診療記録018:幻に宿る生命

種族
エレゼン・シェーダー / 女性 / 26歳
職業
冒険者
主訴
腹部膨満、胎動、つわり様症状
診断
魔物によるエーテル干渉(妊娠様症状)
処置
乱れたエーテルを鎮める浄化薬「静澄散(せいちょうさん)」を処方。安静と定期的なエーテル検査を指導。

本日の来院者は、緊張した面持ちのエレゼン・シェーダー族の女性冒険者でした。
彼女の訴えは深刻で、「胎動を感じるのに、妊娠のはずがない」というものでした。

問診を進めると、先日討伐した魔物の放った呪術に巻き込まれ、その日以降、
腹部の膨満感、吐き気、そして確かに感じられる胎動のような感覚に悩まされているとのこと。
さらに彼女自身、これまで男性経験がないことを明言しており、
妊娠の可能性がないにもかかわらず、妊娠のような症状が出ていることに強い戸惑いを感じていました。

明らかな妊娠の兆候はなく、エーテル視による検査でも胎児の存在は確認されませんでした。
詳しい診察の結果、魔物の術式によるエーテルの乱れが原因の「偽りの妊娠症状」と判明しました。

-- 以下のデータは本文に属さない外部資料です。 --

Lemma span_digits_app s ds rest :
  span_digits s = (ds, rest) -> length s = length ds + length rest.
Proof.
  revert ds rest. induction s as [|c s IH]; intros ds rest; simpl; [by intros [= <- <-]|].
  destruct (ascii_digit c); [|by intros [= <- <-]].
  destruct (span_digits s) as [d r]. intros [= <- <-]. specialize (IH _ _ eq_refl). simpl. lia.
Qed.

Lemma span_exponent_length s e rest :
  span_exponent s = Some (e, rest) -> length rest < length s.
Proof.
  destruct s as [|c r]; [done|]. cbn [span_exponent].
  destruct (_ || _)%bool; [|done]. destruct (take_sign r) as [neg r'] eqn:Hs.
  destruct (span_digits r') as [[|d ds] rest'] eqn:Hd; [done|]. intros [= _ <-].
  apply span_digits_app in Hd.
  assert (length r' <= length r).
  { unfold take_sign in Hs. destruct r as [|c' r]; [by injection Hs as _ <-|].
    repeat case_if; injection Hs as _ <-; simpl; lia. }
  simpl in *. lia.
Qed.

Lemma span_number_length s v rest :
  span_number s = Some (v, rest) -> length rest < length s.
Proof.
  unfold span_number. destruct (take_minus s) as [neg t] eqn:Hm.
  assert (length t <= length s) as Ht.
  { unfold take_minus in Hm. destruct s; [by injection Hm as _ <-|].
    case_if; injection Hm as _ <-; simpl; lia. }
  destruct (span_int_part t) as [ip s1] eqn:Hi.
  destruct ip as [|d ip]; [done|].
  assert (length s1 < length t) as H1.
  { unfold span_int_part in Hi. destruct t as [|c t]; [discriminate|].
    case_if; [injection Hi as _ _ <-; simpl; lia|].
    apply span_digits_app in Hi. simpl in *. lia. }
  destruct (span_json_fraction s1) as [fp s2] eqn:Hf.
  assert (length s2 <= length s1) as H2.
  { unfold span_json_fraction in Hf. destruct s1 as [|c s1]; [by injection Hf as _ <-|].
    case_if; [|injection Hf as _ <-; done].
    destruct (span_digits s1) as [[|d' ds] r] eqn:Hd; [by injection Hf as _ <-|].
    apply span_digits_app in Hd. injection Hf as _ <-. simpl in *. lia. }
  assert (length (default (0%Z, s2) (span_exponent s2)).2 <= length s2) as H3.
  { destruct (span_exponent s2) as [[e s3]|] eqn:He; [|done].
    apply span_exponent_length in He. simpl. lia. }
  destruct (default _ _) as [e s3] eqn:Hdef. simpl in H3.
  destruct fp, (span_exponent s2); rewrite ?Hdef in *; simpl in *; intros [= _ <-];
    simplify_eq; lia.
Qed.

(** ** The fuel is enough *)

(** A scanner's result on a text of length [n]. *)
Definition scan_good {A} (n : nat) (r : jres (A * text)) : Prop :=
  match r with
  | JOk (_, rest) => length rest < n
  | JErr _ _ => True
  | JExn e => exn_cls e = ValueError \/ exn_cls e = RecursionError
  | JFuel => False
  end.

Lemma scan_good_bind {A B} n m (r : jres (A * text)) (f : A * text -> jres (B * text)) :
  scan_good n r ->
  (forall a rest, length rest < n -> scan_good m (f (a, rest))) ->
  scan_good m (r ≫= f).
Proof. intros Hr Hf. destruct r as [[a rest]| | |]; simpl in *; try done. by apply Hf. Qed.

Lemma scan_good_mono {A} n m (r : jres (A * text)) : n <= m -> scan_good n r -> scan_good m r.
Proof. destruct r as [[a rest]| | |]; simpl; try done. lia. Qed.

Lemma scan_string_good b s : scan_good (length s) (scan_string b s).
Proof.
  pose proof (scan_string_spec b (length s) s ltac:(done)) as H.
  by destruct (scan_string b s) as [[t r]| | |].
Qed.

Lemma scan_number_good s : scan_good (length s) (scan_number s).
Proof.
  unfold scan_number. destruct (span_number s) as [[v rest]|] eqn:E; [|done].
  apply span_number_length in E. destruct v; [|done].
  destruct (decide _); [by left|done].
Qed.

Lemma scan_literal_good s : scan_good (length s) (scan_literal s).
Proof.
  unfold scan_literal.
  repeat match goal with
  | |- context [starts_with ?p s] =>
      let E := fresh in destruct (starts_with p s) eqn:E;
      [apply starts_with_length in E; simpl in *; rewrite length_drop; lia|]
  end.
  apply scan_number_good.
Qed.

Lemma scan_fuel_good fuel :
  (forall depth s, 2 * length s < fuel -> scan_good (length s) (scan_once fuel depth s)) /\
  (forall depth acc s, 2 * length s < fuel -> scan_good (length s) (scan_members fuel depth acc s)) /\
  (forall depth s, 2 * length s + 1 < fuel -> scan_good (length s) (scan_elements fuel depth s)).
Proof.
  induction fuel as [|f (IHo & IHm & IHe)]; [repeat split; lia|]. repeat split.
  - intros depth [|c r] Hs; [done|]. cbn [scan_once length] in *.
    pose proof (skip_ws_length r) as Hw.
    case_if; [|case_if; [|case_if; [|apply (scan_literal_good (c :: r))]]].
    + eapply scan_good_bind; [apply scan_string_good|]. simpl. lia.
    + destruct depth as [|depth]; [by right|].
      destruct (skip_ws r) as [|c' r'] eqn:E; cbn [length] in *; [|case_if; [simpl; lia|]].
      all: eapply scan_good_bind; [apply IHm; simpl; lia|simpl; lia].
    + destruct depth as [|depth]; [by right|].
      destruct (skip_ws r) as [|c' r'] eqn:E; cbn [length] in *; [|case_if; [simpl; lia|]].
      all: eapply scan_good_bind; [apply IHe; simpl; lia|simpl; lia].
  - intros depth acc [|q r] Hs; [done|]. cbn [scan_members length] in *.
    case_if; [|done].
    eapply scan_good_bind; [apply scan_string_good|]. intros k s1 H1. simpl.
    pose proof (skip_ws_length s1). destruct (skip_ws s1) as [|c s2]; [done|].
    case_if; [|done]. cbn [length] in *. pose proof (skip_ws_length s2).
    eapply scan_good_bind; [apply IHo; lia|]. intros v s3 H3. simpl.
    pose proof (skip_ws_length s3). destruct (skip_ws s3) as [|c' s4]; [done|].
    cbn [length] in *. pose proof (skip_ws_length s4).
    case_if; [simpl; lia|]. case_if; [|done].
    eapply scan_good_mono; [|apply IHm; lia]. lia.
  - intros depth s Hs. cbn [scan_elements].
    eapply scan_good_bind; [apply IHo; lia|]. intros v s1 H1. simpl.
    pose proof (skip_ws_length s1). destruct (skip_ws s1) as [|c s2]; [done|].
    cbn [length] in *. pose proof (skip_ws_length s2).
    case_if; [simpl; lia|]. case_if; [|done].
    eapply scan_good_bind; [apply IHe; lia|]. simpl. lia.
Qed.

(** The scanner never runs out of fuel, and shortens what is left. *)
Lemma scan_once_fuel depth s : scan_good (length s) (scan_once (json_fuel s) depth s).
Proof. apply scan_fuel_good. unfold json_fuel. lia. Qed.

Lemma scan_document_good `{Interpreter} s :
  match scan_document s with
  | JFuel => False
  | JExn e => exn_cls e = ValueError \/ exn_cls e = RecursionError
  | _ => True
  end.
Proof.
  unfold scan_document. pose proof (proj1 (scan_fuel_good (json_fuel s)) nesting_limit (skip_ws s)) as Hg.
  pose proof (skip_ws_length s). specialize (Hg ltac:(unfold json_fuel; lia)).
  destruct (scan_once _ _) as [[v rest]| | |]; simpl in *; try done.
  by destruct (skip_ws rest).
Qed.

(** [json_loads] raises [JSONDecodeError] or, for an integer literal beyond the
    digit bound, a plain [ValueError], or, for a document that is nested too deeply,
    [RecursionError]. *)
Lemma json_loads_raises `{Interpreter} s e :
  json_loads s = Raise e ->
  exn_cls e = JSONDecodeError \/ exn_cls e = ValueError \/ exn_cls e = RecursionError.
Proof.
  unfold json_loads. case_if; [intros [= <-]; by left|].
  pose proof (scan_document_good s). destruct (scan_document s); try done.
  - intros [= <-]. by left.
  - intros [= <-]. naive_solver.
Qed.

(** A document whose first character is an opening brace is a dict. *)
Lemma json_loads_brace `{Interpreter} s v : json_loads (ch "{" :: s) = Ok v -> exists d, v = VDict d.
Proof.
  unfold json_loads. case_if; [done|].
  destruct (scan_document _) eqn:E; try done. intros [= <-].
  unfold scan_document in E. inv_jres. change (skip_ws (ch "{" :: s)) with (ch "{" :: s) in *.
  unfold json_fuel in *. cbn [scan_once] in *.
  change (ch "{" =? double_quote)%N with false in *.
  change (ch "{" =? ch "{")%N with true in *. cbn iota in *.
  destruct nesting_limit as [|depth]; [done|].
  destruct (skip_ws s) as [|c' r']; [|case_if];
    inv_jres; (destruct (skip_ws _); inv_jres; eauto; discriminate).
Qed.

(** ** Strings read back *)

Lemma scan_string_plain b c k :
  c ≠ double_quote -> c ≠ ch "\" -> (0x1f < c)%N ->
  scan_string b (c :: k) = jcons c (scan_string b k).
Proof.
  intros H1%N.eqb_neq H2%N.eqb_neq H3%N.leb_gt. cbn [scan_string].
  rewrite H1, H2, H3. reflexivity.
Qed.

Lemma scan_string_simple b e x k :
  simple_escape e = Some x -> e ≠ ch "u" ->
  scan_string b (ch "\" :: e :: k) = jcons x (scan_string b k).
Proof.
  intros H1 H2%N.eqb_neq. cbn [scan_string].
  change (ch "\" =? double_quote)%N with false. change (ch "\" =? ch "\")%N with true.
  cbn iota. by rewrite H2, H1.
Qed.

Lemma scan_string_unicode b h1 h2 h3 h4 u k :
  hex4 h1 h2 h3 h4 = Some u -> is_high_surrogate u = false -> k ≠ [] ->
  scan_string b (ch "\" :: ch "u" :: h1 :: h2 :: h3 :: h4 :: k)
  = jcons u (scan_string b k).
Proof.
  intros Hu Hs Hk. destruct k as [|c k]; [done|]. cbn [scan_string].
  change (ch "\" =? double_quote)%N with false. change (ch "\" =? ch "\")%N with true.
  change (ch "u" =? ch "u")%N with true. cbn iota. rewrite Hu, Hs. cbn [andb].
  do 5 (destruct k as [|? k]; [reflexivity|]). reflexivity.
Qed.

Lemma hex4_control c :
  (c < 32)%N -> exists h1 h2 h3 h4,
    hex_text 4 c = [h1; h2; h3; h4] /\ hex4 h1 h2 h3 h4 = Some c /\
    is_high_surrogate c = false.
Proof.
  intros Hc. do 4 eexists. split; [reflexivity|].
  destruct c as [|p]; [done|].
  do 5 (try destruct p as [p|p|]); solve [done | exfalso; lia].
Qed.

Lemma scan_string_escape b c k :
  k ≠ [] -> scan_string b (escape_char false c ++ k) = jcons c (scan_string b k).
Proof.
  intros Hk. unfold escape_char. cbn [andb].
  repeat match goal with
  | |- context [if ?x then _ else _] => destruct x eqn:?
  end; cbn [app];
  try (match goal with H : (c =? ?n)%N = true |- _ => apply N.eqb_eq in H as -> end;
       by apply scan_string_simple).
  - apply scan_string_simple.
    + unfold simple_escape. by rewrite Heqb0.
    + apply orb_true_iff in Heqb0 as [->%N.eqb_eq| ->%N.eqb_eq]; done.
  - destruct (hex4_control c) as (h1 & h2 & h3 & h4 & Ht & Hu & Hs);
      [by apply N.ltb_lt|].
    unfold escape_u. rewrite Ht. by apply scan_string_unicode.
  - apply orb_false_iff in Heqb0 as [H1%N.eqb_neq H2%N.eqb_neq].
    apply scan_string_plain; [done..|]. lia.
Qed.

Lemma scan_string_json b s k :
  scan_string b (flat_map (escape_char false) s ++ double_quote :: k) = JOk (s, k).
Proof.
  induction s as [|c s IH]; cbn [flat_map app]; [done|].
  rewrite <-app_assoc, scan_string_escape.
  - by rewrite IH.
  - destruct (flat_map _ s); done.
Qed.

(** ** Number literals end where the separator starts *)

Definition num_end (k : text) : Prop :=
  match k with
  | c :: _ => ascii_digit c = None /\ c ≠ ch "." /\ c ≠ ch "e" /\ c ≠ ch "E"
  | [] => True
  end.

Lemma num_end_digit k : num_end k -> not_digit_head k.
Proof. destruct k; simpl; [done|]. by intros [? _]. Qed.

Lemma span_digits_ext s ds rest k :
  span_digits s = (ds, rest) -> not_digit_head k -> span_digits (s ++ k) = (ds, rest ++ k).
Proof.
  revert ds rest. induction s as [|c s IH]; intros ds rest; simpl.
  - intros [= <- <-]. destruct k as [|c k]; [done|]. simpl. by intros ->.
  - destruct (ascii_digit c) eqn:E; [|by intros [= <- <-] _].
    destruct (span_digits s) as [d r]. intros [= <- <-] Hk. by erewrite IH.
Qed.

Lemma span_exponent_ext s e rest k :
  span_exponent s = Some (e, rest) -> not_digit_head k ->
  span_exponent (s ++ k) = Some (e, rest ++ k).
Proof.
  destruct s as [|c r]; [done|]. cbn [span_exponent app].
  destruct (_ || _)%bool; [|done]. destruct (take_sign r) as [neg r'] eqn:Hs.
  destruct (span_digits r') as [[|d ds] rest'] eqn:Hd; [done|]. intros [= <- <-] Hk.
  assert (take_sign (r ++ k) = (neg, r' ++ k)) as ->.
  { destruct r as [|c' r]; [injection Hs as <- <-; discriminate|].
    cbn [app]. unfold take_sign in *. repeat case_if; simplify_eq; done. }
  by rewrite (span_digits_ext _ _ _ _ Hd Hk).
Qed.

「生命を宿す力を偽りの形で受けることは、誰でも混乱します。
貴女の心配は当然です。ですが、貴女の身体に異常はありません。安心してください」

乱れたエーテルを鎮めるため、霊薬「静澄散せいちょうさん」を処方しました。
エーテルの安定を保つために、激しい戦闘や長距離移動は避けるよう指示しています。
1週間後に再検査のため再来院をお願いしました。


私的記録:

魔物が放つ術は時に残酷で、こうした精神的負荷を強いることがある。
特に彼女のような立場であればなおさらだろう。
彼女が次に冒険へ戻る日までに、幻が静かに消えることを切に願っている。